#### [What the exercise asks]
Reproduce the data in full, exactly.

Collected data
● ● ● ●
Lemma blank_input_changes_nothing_witness :
  run_single_question capital 1 (["x"; "hint"] ++ ["   "]) = AwaitingInput 2 true /\
  forall post,
    run_single_question capital 1 (["x"; "hint"] ++ "   " :: post) =
    run_single_question capital 1 (["x"; "hint"] ++ post).
Proof.
  apply (blank_input_changes_nothing capital 1 ["x"; "hint"] "   " 2 true);
    reflexivity.
Defined.

(** C7. At any prompt a hint keyword adds exactly one to the attempt
    counter and sets the clue-used flag; the session is then at the next
    prompt, or has returned 0 when that was the last attempt.  The value
    the session would return for a right answer on that line, the counter
    plus one, is not returned, whatever the accepted answers are. *)
Theorem hint_costs_one_attempt_and_never_succeeds (q : q_data) (q_num : Z)
    (attempt : Z) (clue_used : bool) (line : string) :
  0 <= attempt < ATTEMPTS ->
  in_tuple (normalized line) ["help"; "clue"; "hint"] = true ->
  (forall rest,
     run_loop q q_num attempt clue_used (line :: rest) =
     run_loop q q_num (attempt + 1) true rest) /\
  run_loop q q_num attempt clue_used [line] =
    (if attempt + 1 <? ATTEMPTS
     then AwaitingInput (attempt + 1) true else Return 0 []) /\
  (forall rest v rest',
     run_loop q q_num attempt clue_used (line :: rest) = Return v rest' ->
     v <> attempt + 1).
Proof.
  intros Hlt Hh.
  assert (Hstep : forall rest,
    run_loop q q_num attempt clue_used (line :: rest) =
    run_loop q q_num (attempt + 1) true rest)
    by (intros rest; apply run_loop_hint; [lia | exact Hh]).
  split; [exact Hstep |]. split.
  - rewrite Hstep. apply run_loop_no_input.
  - intros rest v rest' H. rewrite Hstep in H.
    apply run_loop_return_range in H. lia.
Qed.

Lemma hint_costs_one_attempt_and_never_succeeds_witness :
  right_answer (normalized " Help ") (answer vowel) = true /\
  run_loop vowel 1 0 false [" Help "] = AwaitingInput 1 true /\
  run_loop vowel 1 4 true [" Help "] = Return 0 [].
Proof.
  split; [reflexivity |].
  split.
  - apply (hint_costs_one_attempt_and_never_succeeds vowel 1 0 false " Help ");
      [unfold ATTEMPTS; lia | reflexivity].
  - apply (hint_costs_one_attempt_and_never_succeeds vowel 1 4 true " Help ");
      [unfold ATTEMPTS; lia | reflexivity].
Defined.

(** C1, as the code has it.  A hint keyword typed at a prompt adds one to
    the attempt counter; the session goes on to the next prompt when
    attempts are left and returns 0 when the hint used up the last one.
    A returned value is either positive, and then the one right answer
    read came after that many attempts less one, hints and wrong answers
    together; or it is 0, and then no right answer was read and hints and
    wrong answers together number [ATTEMPTS]. *)
Theorem hints_count_towards_exhaustion (q : q_data) (q_num : Z) :
  (forall pre attempt clue_used line,
     run_single_question q q_num pre = AwaitingInput attempt clue_used ->
     in_tuple (normalized line) ["help"; "clue"; "hint"] = true ->
     run_single_question q q_num (pre ++ [line]) =
     if attempt + 1 <? ATTEMPTS
     then AwaitingInput (attempt + 1) true else Return 0 []) /\
  (forall inputs v rest,
     run_single_question q q_num inputs = Return v rest ->
     exists used,
       inputs = (used ++ rest)%list /\
       ((v = count_kind Hint q used + count_kind Wrong q used + 1 /\
         count_kind Right q used = 1) \/
        (v = 0 /\ count_kind Right q used = 0 /\
         count_kind Hint q used + count_kind Wrong q used = ATTEMPTS))).
Proof.
  unfold run_single_question. split.
  - intros pre attempt clue_used line H Hh.
    rewrite run_loop_app, H.
    apply run_loop_awaiting in H.
    rewrite run_loop_hint by (lia || assumption).
    apply run_loop_no_input.
  - intros inputs v rest H.
    apply run_loop_return_counts in H; [| unfold ATTEMPTS; lia].
    destruct H as [used [-> [_ H]]]. exists used. split; [reflexivity |].
    rewrite !Z.add_0_l in H. exact H.
Qed.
● ● ● ●
#### [Output below]
Lemma blank_input_changes_nothing_witness :
  run_single_question capital 1 (["x"; "hint"] ++ ["   "]) = AwaitingInput 2 true /\
  forall post,
    run_single_question capital 1 (["x"; "hint"] ++ "   " :: post) =
    run_single_question capital 1 (["x"; "hint"] ++ post).
Proof.
  apply (blank_input_changes_nothing capital 1 ["x"; "hint"] "   " 2 true);
    reflexivity.
Defined.

(** C7. At any prompt a hint keyword adds exactly one to the attempt
    counter and sets the clue-used flag; the session is then at the next
    prompt, or has returned 0 when that was the last attempt.  The value
    the session would return for a right answer on that line, the counter
    plus one, is not returned, whatever the accepted answers are. *)
Theorem hint_costs_one_attempt_and_never_succeeds (q : q_data) (q_num : Z)
    (attempt : Z) (clue_used : bool) (line : string) :
  0 <= attempt < ATTEMPTS ->
  in_tuple (normalized line) ["help"; "clue"; "hint"] = true ->
  (forall rest,
     run_loop q q_num attempt clue_used (line :: rest) =
     run_loop q q_num (attempt + 1) true rest) /\
  run_loop q q_num attempt clue_used [line] =
    (if attempt + 1 <? ATTEMPTS
     then AwaitingInput (attempt + 1) true else Return 0 []) /\
  (forall rest v rest',
     run_loop q q_num attempt clue_used (line :: rest) = Return v rest' ->
     v <> attempt + 1).
Proof.
  intros Hlt Hh.
  assert (Hstep : forall rest,
    run_loop q q_num attempt clue_used (line :: rest) =
    run_loop q q_num (attempt + 1) true rest)
    by (intros rest; apply run_loop_hint; [lia | exact Hh]).
  split; [exact Hstep |]. split.
  - rewrite Hstep. apply run_loop_no_input.
  - intros rest v rest' H. rewrite Hstep in H.
    apply run_loop_return_range in H. lia.
Qed.

Lemma hint_costs_one_attempt_and_never_succeeds_witness :
  right_answer (normalized " Help ") (answer vowel) = true /\
  run_loop vowel 1 0 false [" Help "] = AwaitingInput 1 true /\
  run_loop vowel 1 4 true [" Help "] = Return 0 [].
Proof.
  split; [reflexivity |].
  split.
  - apply (hint_costs_one_attempt_and_never_succeeds vowel 1 0 false " Help ");
      [unfold ATTEMPTS; lia | reflexivity].
  - apply (hint_costs_one_attempt_and_never_succeeds vowel 1 4 true " Help ");
      [unfold ATTEMPTS; lia | reflexivity].
Defined.

(** C1, as the code has it.  A hint keyword typed at a prompt adds one to
    the attempt counter; the session goes on to the next prompt when
    attempts are left and returns 0 when the hint used up the last one.
    A returned value is either positive, and then the one right answer
    read came after that many attempts less one, hints and wrong answers
    together; or it is 0, and then no right answer was read and hints and
    wrong answers together number [ATTEMPTS]. *)
Theorem hints_count_towards_exhaustion (q : q_data) (q_num : Z) :
  (forall pre attempt clue_used line,
     run_single_question q q_num pre = AwaitingInput attempt clue_used ->
     in_tuple (normalized line) ["help"; "clue"; "hint"] = true ->
     run_single_question q q_num (pre ++ [line]) =
     if attempt + 1 <? ATTEMPTS
     then AwaitingInput (attempt + 1) true else Return 0 []) /\
  (forall inputs v rest,
     run_single_question q q_num inputs = Return v rest ->
     exists used,
       inputs = (used ++ rest)%list /\
       ((v = count_kind Hint q used + count_kind Wrong q used + 1 /\
         count_kind Right q used = 1) \/
        (v = 0 /\ count_kind Right q used = 0 /\
         count_kind Hint q used + count_kind Wrong q used = ATTEMPTS))).
Proof.
  unfold run_single_question. split.
  - intros pre attempt clue_used line H Hh.
    rewrite run_loop_app, H.
    apply run_loop_awaiting in H.
    rewrite run_loop_hint by (lia || assumption).
    apply run_loop_no_input.
  - intros inputs v rest H.
    apply run_loop_return_counts in H; [| unfold ATTEMPTS; lia].
    destruct H as [used [-> [_ H]]]. exists used. split; [reflexivity |].
    rewrite !Z.add_0_l in H. exact H.
Qed.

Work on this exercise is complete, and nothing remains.